In the end, it is certainly clear to me that the emerging technologies are enabling new therapeutic paradigms that will introduce elements of the Long Tail business model into the therapeutics industry.
How much Impact will Cell Therapies Have on New Therapeutic Paradigms and Systems?
Despite the exponential escalation of cell therapy innovation, is cell therapy ready to be a viable business that will make any material impact on the therapeutic industry? For reasons which I will continue to explore in this blog in the months to come, I believe the answer is 'yes'.
The cell therapy industry has more products in late-stage development than many believe. While the existing commercial products are far from blockbusters and questions remain regarding the business models and potential margins for cell therapy products, ground-breaking research and market enthusiasm is driving a renewed interest among an early second-round of investors including participation by mature industry players making cautious plays in the sector. Regulatory issues in the primary markets of the US and EU are rapidly becoming less problematic though harmonization remains a significant challenge.

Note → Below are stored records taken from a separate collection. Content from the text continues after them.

(* ===== verification/LogReact.v ===== *)
(** * What one input does to the replicated log

    The handlers of [Figure2] seen against the logs of the leaders: which
    requests a leader builds, what an append request that carries a piece of a
    leader's log does to a follower's log, what a response lets a leader commit,
    and what a vote says about the candidate's log. *)

From S2P Require Import Prelude OrdMap Bytes StoreTypes RaftTypes Figure2 Figure2Votes Figure2Log.
From S2P Require Import Figure2Steps Figure2Effects LeaderLogs.

(** ** States without a snapshot *)

Definition unsnapped (s : State) : Prop := ps_snapshot (st_persistent s) = None.

Lemma unsnapped_base s : unsnapped s → snapshot_base s = 0.
Proof. unfold unsnapped, snapshot_base. by intros ->. Qed.

Lemma unsnapped_last_term s : unsnapped s → last_term s = log_term (log_of s).
Proof. unfold unsnapped, last_term, log_term. intros ->. by destruct (last _). Qed.

Lemma unsnapped_last_index s : unsnapped s → good s → last_index s = Z.of_nat (length (log_of s)).
Proof.
  intros Hu Hg. rewrite last_index_length by apply Hg. rewrite unsnapped_base by done. lia.
Qed.

Lemma unsnapped_contiguous s : unsnapped s → good s → contiguous 0 (log_of s).
Proof. intros Hu Hg. rewrite <-(unsnapped_base s Hu). apply Hg. Qed.

Lemma unsnapped_term_at s i t :
  unsnapped s → 0 < i → term_at s i = Ret t →
  ∃ e, log_of s !! Z.to_nat (i - 1) = Some e ∧ en_term e = t.
Proof.
  intros Hu Hi. unfold term_at. rewrite unsnapped_base by done. unfold unsnapped in Hu. rewrite Hu.
  rewrite (proj2 (Z.eqb_neq i 0)), (proj2 (Z.leb_gt i 0)) by lia. simpl.
  replace (i - 0 - 1) with (i - 1) by lia. unfold log_at.
  destruct (log_of s !! Z.to_nat (i - 1)) as [e|]; simpl; [|done].
  intros [= <-]. eauto.
Qed.

Lemma unsnapped_same_log s s' : unsnapped s → same_log s s' → unsnapped s'.
Proof. unfold unsnapped. intros Hu (-> & _). done. Qed.

(** ** Pieces of a log *)

(** The request carries consecutive entries of [lg], after the entry it names. *)
Record slice_of (lg : list LogEntry) (q : AppendEntriesRequest) : Prop := {
  sl_previous : 0 ≤ ae_previous_log_index q;
  sl_end : ae_previous_log_index q + Z.of_nat (length (ae_entries q)) ≤ Z.of_nat (length lg);
  sl_entries : ae_entries q =
    take (length (ae_entries q)) (drop (Z.to_nat (ae_previous_log_index q)) lg);
  sl_term : 0 < ae_previous_log_index q →
    ∃ e, lg !! Z.to_nat (ae_previous_log_index q - 1) = Some e ∧
      en_term e = ae_previous_log_term q }.

Lemma slice_entry lg q i :
  slice_of lg q → (i < length (ae_entries q))%nat →
  ae_entries q !! i = lg !! (Z.to_nat (ae_previous_log_index q) + i)%nat.
Proof.
  intros [_ _ He _] Hi. rewrite He, lookup_take_lt, lookup_drop by done. done.
Qed.

Lemma slice_contiguous lg q :
  slice_of lg q → contiguous 0 lg → contiguous (ae_previous_log_index q) (ae_entries q).
Proof.
  intros Hs Hc i e Hi. rewrite (slice_entry _ _ _ Hs) in Hi by by eapply lookup_lt_Some.
  apply Hc in Hi. destruct Hs. lia.
Qed.

Lemma slice_terms lg q t :
  slice_of lg q → Forall (λ e, en_term e ≤ t) lg → Forall (λ e, en_term e ≤ t) (ae_entries q).
Proof. intros [_ _ -> _] Ht. by apply Forall_take, Forall_drop. Qed.

Lemma slice_app lg ext q : slice_of lg q → slice_of (lg ++ ext) q.
Proof.
  intros [H0 Hend He Ht]. split; [done|rewrite length_app; lia| |].
  - rewrite He at 1. rewrite drop_app_le by lia. symmetry. apply take_app_le.
    rewrite length_drop. lia.
  - intros Hpos. destruct (Ht Hpos) as (e & Hl & Hte). exists e. split; [|done].
    by apply lookup_app_l_Some.
Qed.

(** What a leader sends is a piece of its log. *)
Definition append_of (s : State) (q : AppendEntriesRequest) : Prop :=
  slice_of (log_of s) q ∧ ae_term q = current_term s ∧
  0 ≤ ae_leader_commit q ≤ st_commit_index s.

(** What building a request relies on. *)
Record sendable (s : State) : Prop := {
  sd_unsnapped : unsnapped s;
  sd_last : last_index s = Z.of_nat (length (log_of s));
  sd_room : last_index s < u64_max;
  sd_next : ∀ l p g, st_leader s = Some l → p ∈ st_peers s → ld_progress l !! p = Some g →
    1 ≤ pg_next_index g ≤ last_index s + 1;
  sd_commit : 0 ≤ st_commit_index s }.

Lemma good_sendable s : unsnapped s → good s → sendable s.
Proof.
  intros Hu Hg. split; [done|by apply unsnapped_last_index|apply Hg| |].
  - intros l p g Hl Hp Hpg.
    destruct (lk_progress _ _ _ (ok_leader _ (gd_ok _ Hg) _ Hl) p Hp) as (g' & Hg' & [? _]).
    by simplify_eq.
  - pose proof (ok_base _ (gd_ok _ Hg)) as [Hb _]. by rewrite unsnapped_base in Hb.
Qed.

Lemma append_request_spec s peer ctx q :
  sendable s → peer ∈ st_peers s → append_request s peer ctx = Ret q → append_of s q.
Proof.
  intros [Hu Hlast Hroom Hnext Hc] Hin. unfold append_request.
  destruct (st_leader s) as [l|] eqn:Hl; [|done].
  destruct (ld_progress l !! peer) as [g|] eqn:Hpg; [|done].
  pose proof (Hnext l peer g eq_refl Hin Hpg) as Hnx. cbv zeta.
  rewrite unsnapped_base in * by done. rewrite (u64_small (0 + 1)) by lia.
  rewrite Z.max_l by lia. rewrite (u64_small (pg_next_index g - 1)) by lia.
  set (next := pg_next_index g) in *. intros (t & Ht & [= <-])%bind_Ret.
  split; [|done]. split; simpl; try lia.
  - destruct (Z.leb_spec next (last_index s)); simpl; [|lia].
    rewrite length_drop. lia.
  - destruct (Z.leb_spec next (last_index s)) as [Hle|Hgt]; simpl; [|done].
    replace (next - 0 - 1) with (next - 1) by lia. rewrite firstn_all. done.
  - intros Hpos. by apply (unsnapped_term_at s).
Qed.

(** ** Merging a piece of a leader's log *)

Lemma scan_conflict s entries index rest :
  scan_entries s entries = Ret (merge_truncate index rest) →
  ∃ e rest' t, rest = e :: rest' ∧ en_index e = index ∧ term_at s index = Ret t ∧ t ≠ en_term e.
Proof.
  induction entries as [|e entries IH]; simpl; [done|].
  destruct (_ <? en_index e); [done|]. intros (t & Ht & Hs)%bind_Ret.
  destruct (Z.eqb_spec t (en_term e)) as [|Hne]; simpl in Hs; [by apply IH|].
  destruct (en_index e <=? _); [done|]. injection Hs as <- <-. eauto 10.
Qed.

Section merge.
Context (L : reigns) (s : State) (q : AppendEntriesRequest) (lg : list LogEntry).
Context (Hu : unsnapped s) (Hg : good s).
Context (Hgen : genuine L (log_of s)) (Hlg : genuine L lg) (Hcont : contiguous 0 lg).
Context (Hq : slice_of lg q) (Hprev : previous_matches s q).

Local Abbreviation prev := (Z.to_nat (ae_previous_log_index q)).

Lemma previous_shared : take prev (log_of s) = take prev lg.
Proof.
  destruct Hq as [H0 _ _ Ht]. destruct (Z.eq_dec (ae_previous_log_index q) 0) as [->|Hne]; [done|].
  destruct (Ht ltac:(lia)) as (e & He & Hte). destruct Hprev as [_ Hp].
  destruct (unsnapped_term_at s (ae_previous_log_index q) _ Hu ltac:(lia) Hp) as (e' & He' & Hte').
  replace prev with (S (Z.to_nat (ae_previous_log_index q - 1))) by lia.
  apply (genuine_match L _ _ _ e' e); [done..|congruence].
Qed.

Context (log' pre rest : list LogEntry).
Context (Hm : merge_ok s (ae_previous_log_index q) (ae_entries q) log' pre rest).

Lemma pre_shared : take (prev + length pre) (log_of s) = take (prev + length pre) lg.
Proof.
  destruct Hm as [Hsplit Hpres _].
  destruct pre as [|e pre' _] eqn:Hpre using rev_ind.
  { rewrite Nat.add_0_r. apply previous_shared. }
  destruct (Hpres e) as (e' & Hat & Hte); [set_solver|].
  assert (ae_entries q !! length pre' = Some e) as He.
  { rewrite Hsplit, <-app_assoc. by apply list_lookup_middle. }
  rewrite (slice_contiguous _ _ Hq Hcont _ _ He) in Hat. unfold entry_at in Hat.
  destruct Hq as [H0 _ _ _]. rewrite unsnapped_base in Hat by done.
  rewrite (proj2 (Z.ltb_lt _ _)) in Hat by lia.
  replace (Z.to_nat (ae_previous_log_index q + 1 + Z.of_nat (length pre') - 0 - 1))
    with (prev + length pre')%nat in Hat by lia.
  rewrite (slice_entry _ _ _ Hq) in He by by eapply lookup_lt_Some.
  rewrite length_app. simpl. replace (prev + (length pre' + 1))%nat with (S (prev + length pre')) by lia.
  by eapply (genuine_match L).
Qed.

Local Abbreviation reached := (prev + length (ae_entries q))%nat.

Lemma merged_replaced k :
  k = (prev + length pre)%nat → log' = take k (log_of s) ++ rest → log' = take reached lg.
Proof.
  intros Hk Hlog. rewrite Hlog, Hk, pre_shared. destruct Hm as [Hsplit _ _].
  assert (rest = take (length rest) (drop (prev + length pre) lg)) as Hrest.
  { pose proof (sl_entries _ _ Hq) as He. rewrite Hsplit in He at 1.
    apply (f_equal (drop (length pre))) in He. rewrite drop_app_length in He.
    rewrite He at 1. rewrite skipn_firstn_comm, drop_drop, Hsplit, length_app.
    f_equal. lia. }
  rewrite Hrest, take_take_drop. f_equal. rewrite Hsplit, length_app. lia.
Qed.

Lemma merge_slice point :
  log' = merged_log s point → scan_entries s (ae_entries q) = Ret point → point ≠ merge_refuse →
  match point with merge_from r | merge_truncate _ r => r = rest | merge_refuse => True end →
  (point = merge_from [] ∧ take reached (log_of s) = take reached lg) ∨
  (log' = take reached lg ∧
   ∀ j, (j ≤ length (log_of s))%nat → take j (log_of s) = take j lg → (j ≤ reached)%nat).
Proof.
  intros Hlog Hscan Hnr Hpt. pose proof Hm as [Hsplit _ Hcase].
  rewrite unsnapped_base, Z.sub_0_r in Hcase by done.
  pose proof pre_shared as Hshared. pose proof merged_replaced as Hreplaced.
  assert (length (ae_entries q) = length pre + length rest)%nat as Hlen
    by (rewrite Hsplit; apply length_app).
  destruct point as [r|index r|]; [| |done]; subst r.
  - destruct Hcase as [[Hrest _]|(k & Hk & Hkl & _ & Hlog')].
    + left. rewrite Hrest in Hlen |- *. split; [done|]. simpl in Hlen.
      rewrite Hlen, Nat.add_0_r. done.
    + destruct rest as [|e r].
      { left. split; [done|]. simpl in Hlen. rewrite Hlen, Nat.add_0_r. done. }
      right. split; [by eapply Hreplaced|]. intros j Hj _.
      simpl in Hlog. rewrite Hlog in Hlog'. apply (f_equal length) in Hlog'.
      rewrite !length_app, length_take in Hlog'. lia.
  - destruct (scan_conflict _ _ _ _ Hscan) as (e & r & t & Hrest & Hi & Ht & Hne).
    destruct Hcase as [[Hr _]|(k & Hk & Hkl & _ & Hlog')]; [congruence|].
    right. split; [by eapply Hreplaced|]. intros j Hj Hshare.
    destruct (decide (j ≤ reached)%nat) as [|Hgt]; [done|exfalso].
    assert (ae_entries q !! length pre = Some e) as He.
    { rewrite Hsplit, Hrest. by apply list_lookup_middle. }
    pose proof (slice_contiguous _ _ Hq Hcont _ _ He) as Hidx. pose proof (sl_previous _ _ Hq) as H0.
    rewrite (slice_entry _ _ _ Hq) in He by (rewrite Hlen, Hrest; simpl; lia).
    destruct (unsnapped_term_at s index t Hu ltac:(lia) Ht) as (e' & He' & <-).
    replace (Z.to_nat (index - 1)) with (prev + length pre)%nat in He' by lia.
    rewrite (take_lookup_eq _ _ _ (prev + length pre) Hshare) in He' by lia. congruence.
Qed.
End merge.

In blogs to come I will outline the commercial developments I see transpiring that make me believe the primary issues around the 'business models' question are being addressed. Regenerative and personalized medicines are enough of a force that creative business people will (a) invent ways to lower the cost of goods and (b) figure out how to price and reimburse appropriately to ensure effective therapies get to people that need them and incentivize doctors to prescribe them.
Most indicia point to this sector being poised for a phase that will start demonstrating real answers to those challenges which have to-date prevented many from participating in a sector that they believe presents too many unanswered risks.

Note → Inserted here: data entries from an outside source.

(** A leader writes the entry it created: its reign grows and it acknowledges the
    entry itself. *)
Lemma leader_write_ok e :
  (PersistLog ∉ rest) → st_role (nd_core nd) = role_leader → log_of (nd_core nd) = nd_log nd ++ [e] →
  en_term e = T →
  ∃ G', ghost_le G G' ∧ ghost_ok members G' ∧ (∀ m, m ≠ n → apart m G G') ∧
    node_ok members G' n nd'.
Proof.
  intros Hno Hrole Hlog He.
  pose proof (head_term _ _ _ _ _ _ Hnode Htodo ltac:(done)) as Hterm.
  pose proof (head_latest _ _ _ _ _ _ Hnode Htodo ltac:(done)) as Hlatest.
  pose proof (so_good _ (no_core _ _ _ _ Hnode)) as Hgood.
  destruct (no_leader _ _ _ _ Hnode Hrole) as (HL & Hpr & Hown).
  pose proof (unsnapped_contiguous _ (no_unsnapped _ _ _ _ Hnode) Hgood) as Hcont.
  pose proof (no_room _ _ _ _ Hnode) as Hroom. rewrite Hlog in Hcont, Hroom.
  pose proof (extend_ok _ _ HG n T (nd_log nd) e HL He Hcont Hroom) as HG1.
  pose proof (extend_le G n T (nd_log nd) e HL He) as Hle1.
  set (G1 := extend G n T (nd_log nd ++ [e])) in *.
  set (k := length (nd_log nd ++ [e])). set (G2 := acknowledge G1 n T k).
  assert (leader_log (gh_reigns G1) T = Some (nd_log nd ++ [e])) as HL1.
  { apply leader_log_Some. exists n. apply lookup_insert_eq. }
  assert (ghost_ok members G2) as HG2 by (by eapply acknowledge_ok).
  assert (ghost_le G G2) as Hle2 by (eapply ghost_le_trans; [exact Hle1|apply acknowledge_le]).
  exists G2. split_and!; [done|done| |].
  { intros m Hm. destruct (extend_apart G n T (nd_log nd) e HL He m Hm) as [_ ? ? ?].
    split; [done|done| |done]. simpl. intros t j [?|(? & _)]; [done|congruence]. }
  apply write_log_node; try done.
  + rewrite Hlog. by apply (lw_genuine _ _ _ (go_wf _ _ HG2 T _ HL1)).
  + rewrite Hlog, Hterm. by apply (lw_terms _ _ _ (go_wf _ _ HG2 T _ HL1)).
  + rewrite Hlog. intros t j [Ha|(_ & -> & Hj)].
    * destruct (no_acks_mono members G G1 n nd HG Hle1 ltac:(done) Hnode t j Ha) as [? Hc].
      split; [done|]. intros Hs. destruct (Hc Hs) as [?|?]; [left|by right].
      eapply contains_prefix; [done|done|by apply prefix_app_r].
    * split; [lia|]. intros _. left. by exists (nd_log nd ++ [e]).
  + congruence.
  + intros _. rewrite Hlog. split_and!; [apply lookup_insert_eq| |].
    * intros l p g Hl Hpg. destruct (Hpr l p g Hl Hpg); [by left|right]. by left.
    * intros j (lg & i & x & Hlg & -> & Hi & _). change (gh_reigns G2) with (gh_reigns G1) in Hlg.
      rewrite HL1 in Hlg. injection Hlg as <-. right. split_and!; [done..|].
      apply lookup_lt_Some in Hi. unfold k. lia.
Qed.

As with so many of the paradigm-shifting economic revolutions in the past, once the underlying technologies exist, business and economic models radically adjust to reflect and accommodate that change. The latest of these is the Long Tail economy (r)evolution with it ability to deliver niche (if not personalized) products to niche markets. Pesonalized medicines - regenerative medicine and cell therapies in particular – are the therapeutic industry’s answer for the demand for personalized products. For a host of reasons, however, the economic model is not yet one which makes for profitable delivery of such products to niche markets.
Nonetheless, while questions about the viability of the business and economic models for these paradigm-shifting therapies are reasonable, the next 5 years will show that today’s questions about the business models for cell therapy were rooted in limited imagination about the potential for technological and commercial innovation as well as outdated concepts of the therapeutics industry and its economies.
[i] Anderson C: The Long Tail: Why the Future of Business is Selling Less of More. Hyperion (2006).
[ii] Friedman TL: The World is Flat. A Brief History of the Twenty-First Century. Farrar, Straus and Giroux (2005).